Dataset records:

>>>

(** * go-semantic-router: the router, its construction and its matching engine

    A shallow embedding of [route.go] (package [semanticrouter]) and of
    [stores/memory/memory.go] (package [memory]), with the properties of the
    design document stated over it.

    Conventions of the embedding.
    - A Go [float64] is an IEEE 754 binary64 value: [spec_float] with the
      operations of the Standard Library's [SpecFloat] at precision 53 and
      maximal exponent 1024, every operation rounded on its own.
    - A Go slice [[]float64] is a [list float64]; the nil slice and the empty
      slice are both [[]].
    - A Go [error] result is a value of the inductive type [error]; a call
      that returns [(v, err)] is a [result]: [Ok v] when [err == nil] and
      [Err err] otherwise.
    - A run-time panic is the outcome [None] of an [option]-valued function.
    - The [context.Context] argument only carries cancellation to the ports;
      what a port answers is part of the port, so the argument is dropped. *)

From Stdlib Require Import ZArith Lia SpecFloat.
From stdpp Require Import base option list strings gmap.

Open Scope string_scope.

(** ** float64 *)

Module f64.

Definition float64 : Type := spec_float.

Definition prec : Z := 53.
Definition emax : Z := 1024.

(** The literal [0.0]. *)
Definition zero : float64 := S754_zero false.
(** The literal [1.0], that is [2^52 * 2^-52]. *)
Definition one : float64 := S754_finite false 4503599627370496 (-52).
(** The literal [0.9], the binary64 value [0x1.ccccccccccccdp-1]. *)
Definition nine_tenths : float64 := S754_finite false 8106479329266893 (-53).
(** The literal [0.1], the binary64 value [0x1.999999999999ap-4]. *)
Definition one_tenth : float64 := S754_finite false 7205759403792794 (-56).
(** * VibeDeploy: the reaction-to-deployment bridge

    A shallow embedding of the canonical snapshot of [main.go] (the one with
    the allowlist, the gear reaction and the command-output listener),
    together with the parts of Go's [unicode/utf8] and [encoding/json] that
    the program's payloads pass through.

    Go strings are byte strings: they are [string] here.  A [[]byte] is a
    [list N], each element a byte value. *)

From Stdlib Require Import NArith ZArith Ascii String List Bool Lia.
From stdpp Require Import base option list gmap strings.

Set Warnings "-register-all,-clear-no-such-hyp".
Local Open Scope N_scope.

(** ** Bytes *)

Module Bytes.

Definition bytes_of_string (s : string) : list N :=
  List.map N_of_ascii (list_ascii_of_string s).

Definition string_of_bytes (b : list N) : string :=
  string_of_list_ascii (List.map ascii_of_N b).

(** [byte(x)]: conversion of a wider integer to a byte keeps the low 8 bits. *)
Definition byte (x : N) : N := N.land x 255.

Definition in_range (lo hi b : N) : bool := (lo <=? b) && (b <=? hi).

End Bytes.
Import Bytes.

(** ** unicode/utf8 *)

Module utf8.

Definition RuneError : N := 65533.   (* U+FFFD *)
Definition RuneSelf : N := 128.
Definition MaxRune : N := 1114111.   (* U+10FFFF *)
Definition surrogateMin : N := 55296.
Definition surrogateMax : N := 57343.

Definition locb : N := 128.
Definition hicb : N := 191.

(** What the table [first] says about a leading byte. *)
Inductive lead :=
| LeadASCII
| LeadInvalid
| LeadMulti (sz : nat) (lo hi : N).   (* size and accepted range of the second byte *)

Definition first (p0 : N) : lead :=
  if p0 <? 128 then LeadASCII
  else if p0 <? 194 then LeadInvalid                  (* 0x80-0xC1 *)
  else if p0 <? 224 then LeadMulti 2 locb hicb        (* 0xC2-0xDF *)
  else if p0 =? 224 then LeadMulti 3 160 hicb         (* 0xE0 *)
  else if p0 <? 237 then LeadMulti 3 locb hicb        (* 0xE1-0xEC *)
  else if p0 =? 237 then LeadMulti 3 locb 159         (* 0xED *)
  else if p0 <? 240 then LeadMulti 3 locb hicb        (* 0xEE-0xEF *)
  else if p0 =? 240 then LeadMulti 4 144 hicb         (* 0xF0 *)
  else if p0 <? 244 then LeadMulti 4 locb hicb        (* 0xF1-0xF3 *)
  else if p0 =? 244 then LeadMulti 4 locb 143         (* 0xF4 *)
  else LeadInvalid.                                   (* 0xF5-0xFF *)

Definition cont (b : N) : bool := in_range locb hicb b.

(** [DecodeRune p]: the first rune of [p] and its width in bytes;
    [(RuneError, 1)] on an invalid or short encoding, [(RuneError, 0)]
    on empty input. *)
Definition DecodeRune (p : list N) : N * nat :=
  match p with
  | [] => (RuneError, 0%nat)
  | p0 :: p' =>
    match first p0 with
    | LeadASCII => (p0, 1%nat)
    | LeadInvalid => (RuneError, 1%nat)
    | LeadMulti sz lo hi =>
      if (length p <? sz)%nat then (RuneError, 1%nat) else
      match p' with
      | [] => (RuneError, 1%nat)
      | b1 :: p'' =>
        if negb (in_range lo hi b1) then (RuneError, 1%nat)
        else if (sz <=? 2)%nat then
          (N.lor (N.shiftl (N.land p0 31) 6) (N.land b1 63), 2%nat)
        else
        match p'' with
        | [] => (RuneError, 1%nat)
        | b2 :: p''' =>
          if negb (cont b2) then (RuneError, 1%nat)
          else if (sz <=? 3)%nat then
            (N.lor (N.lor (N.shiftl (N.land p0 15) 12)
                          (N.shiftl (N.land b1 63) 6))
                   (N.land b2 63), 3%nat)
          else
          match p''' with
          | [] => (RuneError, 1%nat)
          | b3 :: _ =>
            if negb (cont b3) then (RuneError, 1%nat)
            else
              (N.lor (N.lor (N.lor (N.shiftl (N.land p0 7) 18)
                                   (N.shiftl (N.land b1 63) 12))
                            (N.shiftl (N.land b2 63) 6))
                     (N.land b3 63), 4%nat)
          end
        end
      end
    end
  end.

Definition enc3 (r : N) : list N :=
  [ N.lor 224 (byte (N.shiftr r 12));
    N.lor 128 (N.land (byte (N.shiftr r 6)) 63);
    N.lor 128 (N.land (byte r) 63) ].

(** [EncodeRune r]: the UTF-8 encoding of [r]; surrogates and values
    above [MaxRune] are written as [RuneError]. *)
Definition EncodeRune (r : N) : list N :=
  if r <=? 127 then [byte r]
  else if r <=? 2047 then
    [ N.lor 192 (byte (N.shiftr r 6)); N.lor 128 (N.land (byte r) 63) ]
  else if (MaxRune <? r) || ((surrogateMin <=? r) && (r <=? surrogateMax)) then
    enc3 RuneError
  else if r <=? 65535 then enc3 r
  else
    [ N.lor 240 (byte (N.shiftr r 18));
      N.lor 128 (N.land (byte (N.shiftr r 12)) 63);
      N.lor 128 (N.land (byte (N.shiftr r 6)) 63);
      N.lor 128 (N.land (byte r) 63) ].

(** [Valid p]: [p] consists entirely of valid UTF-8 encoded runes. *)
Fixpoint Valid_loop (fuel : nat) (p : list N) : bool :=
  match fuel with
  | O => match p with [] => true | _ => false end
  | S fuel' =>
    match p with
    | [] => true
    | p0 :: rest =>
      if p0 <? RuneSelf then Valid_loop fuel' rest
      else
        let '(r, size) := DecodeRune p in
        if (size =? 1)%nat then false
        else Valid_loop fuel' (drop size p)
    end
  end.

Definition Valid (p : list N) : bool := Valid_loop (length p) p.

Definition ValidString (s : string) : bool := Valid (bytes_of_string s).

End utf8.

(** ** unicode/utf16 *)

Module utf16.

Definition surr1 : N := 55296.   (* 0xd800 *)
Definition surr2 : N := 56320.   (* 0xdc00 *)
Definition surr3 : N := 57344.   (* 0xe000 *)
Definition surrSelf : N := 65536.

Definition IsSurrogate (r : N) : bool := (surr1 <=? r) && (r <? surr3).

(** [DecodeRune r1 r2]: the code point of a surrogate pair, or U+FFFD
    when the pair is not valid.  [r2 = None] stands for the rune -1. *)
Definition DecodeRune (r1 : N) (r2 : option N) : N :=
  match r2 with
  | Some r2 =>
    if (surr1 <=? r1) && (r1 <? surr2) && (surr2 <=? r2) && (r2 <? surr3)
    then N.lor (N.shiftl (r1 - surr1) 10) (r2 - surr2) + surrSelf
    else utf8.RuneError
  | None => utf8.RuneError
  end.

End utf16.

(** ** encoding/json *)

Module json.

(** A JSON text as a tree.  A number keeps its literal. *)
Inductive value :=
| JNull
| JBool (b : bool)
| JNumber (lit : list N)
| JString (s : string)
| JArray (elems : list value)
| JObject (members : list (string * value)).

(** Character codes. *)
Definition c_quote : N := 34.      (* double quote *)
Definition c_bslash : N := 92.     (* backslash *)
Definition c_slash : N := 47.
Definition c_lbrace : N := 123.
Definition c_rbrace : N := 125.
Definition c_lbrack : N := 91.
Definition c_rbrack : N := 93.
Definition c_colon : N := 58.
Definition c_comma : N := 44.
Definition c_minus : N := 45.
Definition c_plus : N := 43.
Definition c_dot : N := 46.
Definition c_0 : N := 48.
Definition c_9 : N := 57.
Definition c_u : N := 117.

<<<

Required action
A word-for-word copy of the lines above from the one with "From stdpp Require Import base option list strings" through the one with "Definition one : float64", inclusive, is the only output wanted.

Your solution
From stdpp Require Import base option list strings gmap.

Open Scope string_scope.

(** ** float64 *)

Module f64.

Definition float64 : Type := spec_float.

Definition prec : Z := 53.
Definition emax : Z := 1024.

(** The literal [0.0]. *)
Definition zero : float64 := S754_zero false.
(** The literal [1.0], that is [2^52 * 2^-52]. *)
Definition one : float64 := S754_finite false 4503599627370496 (-52).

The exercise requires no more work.